Impor apreciações pela força, é tiranizar. A lei é a opressão suprema, a opressão legal, o direito do mais forte.
Os direitos de um homem não podem depender da apreciação mais ou menos desinteressada de outros homens. Esses direitos existem ou não existem. Se existem, têm que ser exercidos.
Os homens reconhecem à unanimidade que a sociedade actual tem demasiados erros.
Como é que esta sociedade, reconhecida defeituosa por todos, con­segue durar?
Ela dura: Porque há pessoas, as privilegiadas, para quem ela é tolerável; Porque os não privilegiados, para quem ela não é tolerável, se resignam, porque não se revoltam.

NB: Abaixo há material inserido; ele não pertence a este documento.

(** * claude-code-spawn: the process runner and its session logger

    A shallow embedding of [index.js] (runCommand) and [lib/logger.js]
    (class Logger, readFirstLine), and the properties of the
    specification that concern them.

    Conventions of the embedding.
    - JavaScript strings are [string]s of bytes, the UTF-8 of the text.
    - An object with optional keys is a record of [option] fields; an
      absent key (or [undefined]) is [None].
    - [process.env] and the [env] option are finite maps from variable
      names to values ([gmap string string]).
    - Node's built-ins that the sources call but do not define
      ([JSON.parse], [path.join]) are parameters of the sections below.
    - What the operating system decides (the outcome of [spawn], of
      [mkdir] and [appendFile], the events of the child and of the
      timer) is an explicit input: a [World] for the synchronous start
      of an invocation, a list of [Event]s for what follows. *)

From Stdlib Require Import ZArith NArith Ascii String.
From stdpp Require Import base option list strings pretty gmap sorting.

Local Open Scope string_scope.
Local Open Scope list_scope.
Set Warnings "-register-all,-abstract-large-number".

(** ** JavaScript primitives used by the sources *)

Module JS.

(** An [Error] object: its message and, for system errors, its [code]
    (['ENOENT'], ['ENOTDIR'], ...). *)
Record Error := mkError { message : string; code : option string }.

(** [new Error(msg)] *)
Definition new_Error (msg : string) : Error := mkError msg None.

(** A system error as [fs] and [child_process] raise them. *)
Definition system_error (c : string) (msg : string) : Error :=
  mkError msg (Some c).

(** Truthiness of a string: only the empty string is falsy. *)
Definition truthy (s : string) : bool :=
  match s with EmptyString => false | String _ _ => true end.

(** [a || b] on strings. *)
Definition or_else (a b : string) : string := if truthy a then a else b.

(** [a || b] where [a] may be [undefined]. *)
Definition or_default (a : option string) (b : string) : string :=
  match a with
  | Some s => or_else s b
  | None => b
  end.

(** [arr.join(sep)] *)
Fixpoint join (sep : string) (l : list string) : string :=
  match l with
  | [] => ""
  | [x] => x
  | x :: rest => x +:+ sep +:+ join sep rest
  end.

(** The line feed character. *)
Definition LF : ascii := Ascii.ascii_of_nat 10.

(** [s.split('\n')]: never empty, the pieces do not hold a line feed. *)
Fixpoint split_lines (s : string) : list string :=
  match s with
  | EmptyString => [EmptyString]
  | String c rest =>
      if Ascii.eqb c LF then EmptyString :: split_lines rest
      else match split_lines rest with
           | [] => [String c EmptyString]
           | l :: ls => String c l :: ls
           end
  end.
(** * The CodeStory session service and the inline-edit value object

    A shallow embedding of
    [src/vs/workbench/services/csAccount/browser/csAuthenticationService.ts]
    (class [CSAuthenticationService]) and of
    [src/vs/editor/contrib/inlineCompletions/browser/model/inlineEdit.ts]
    (class [InlineEdit]).

    Values are the values the TypeScript has at run time: what
    [JSON.parse] returns is a [json] tree, a property that is not there
    reads as [undefined] ([None]), and a record type of the source is a
    record of such values, because its [as] casts check nothing.  The
    service's fields, the secret storage and the effects on the
    collaborators (network, notifications, URL handlers, the event
    emitter) form one [State]; the answers of the collaborators are an
    [Env]; a method is a computation in a state-and-exception monad. *)

From Stdlib Require Import Ascii String ZArith DecimalFacts DecimalZ.
From stdpp Require Import base option list strings gmap.

Local Open Scope string_scope.

(** ** JSON values *)

(** What [JSON.parse] produces.  A number is the decimal number that
    its literal denotes, held exactly: an integer is a [JNum]; any other
    number is a [JDec], given by its sign, its whole part and the digits
    after the point, which are kept last digit first as one positive
    number, so that the last digit after the point is never a zero:
    [12.05] is [JDec false 12 50], and [-0.5] is [JDec true 0 5].  The
    rounding of the host to a 64-bit float, with its overflow and
    underflow, is not modelled.  An object
    is the list of its members in source order; a key that occurs twice
    reads as its last member. *)
#[warnings="-register-all"]
Inductive json : Type :=
| JNull
| JBool (b : bool)
| JNum (n : Z)
| JDec (negative : bool) (whole : N) (fraction : positive)
| JStr (s : string)
| JArr (elements : list json)
| JObj (members : list (string * json)).

(** A JavaScript value as far as this service meets one: a JSON value or
    [undefined]. *)
Abbreviation jsval := (option json).
Abbreviation undefined := (@None json).

(** The induction principle that reaches below arrays and objects. *)
Section json_induction.
Variable P : json → Prop.
Hypothesis Hnull : P JNull.
Hypothesis Hbool : ∀ b, P (JBool b).
Hypothesis Hnum : ∀ n, P (JNum n).
Hypothesis Hdec : ∀ negative whole fraction, P (JDec negative whole fraction).
Hypothesis Hstr : ∀ s, P (JStr s).
Hypothesis Harr : ∀ l, Forall P l → P (JArr l).
Hypothesis Hobj : ∀ m, Forall (λ kv, P kv.2) m → P (JObj m).

Fixpoint json_nested_ind (v : json) : P v :=
  match v with
  | JNull => Hnull
  | JBool b => Hbool b
  | JNum n => Hnum n
  | JDec negative whole fraction => Hdec negative whole fraction
  | JStr s => Hstr s
  | JArr l =>
      Harr l ((fix go (l : list json) : Forall P l :=
                 match l with
                 | [] => Forall_nil_2 P
                 | x :: l' => Forall_cons_2 P x l' (json_nested_ind x) (go l')
                 end) l)
  | JObj m =>
      Hobj m ((fix go (m : list (string * json)) : Forall (λ kv, P kv.2) m :=
                 match m with
                 | [] => Forall_nil_2 _
                 | kv :: m' =>
                     Forall_cons_2 (λ kv, P kv.2) kv m' (json_nested_ind kv.2) (go m')
                 end) m)
  end.
End json_induction.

Com efeito, todas as vezes que os homens são chamados a votar, esse apelo pode ser considerado como o pedido de uma assinatura para o prolongamento do pretenso contrato social.
O primeiro significado da abstenção eleitoral é o seguin­te – Não quero o regime que me impõem e que querem continuar a impor-me. Daqui decorre que todo o eleitor é um con­servador, porquanto o resultado do seu voto é contribuir para fazer funcio­nar o sistema em vigor.
Como o voto conduz à autoridade e ao despotismo convém lutar contra o voto e não participar nele.
Por tudo isto não votes ou vai para casa e faz greve!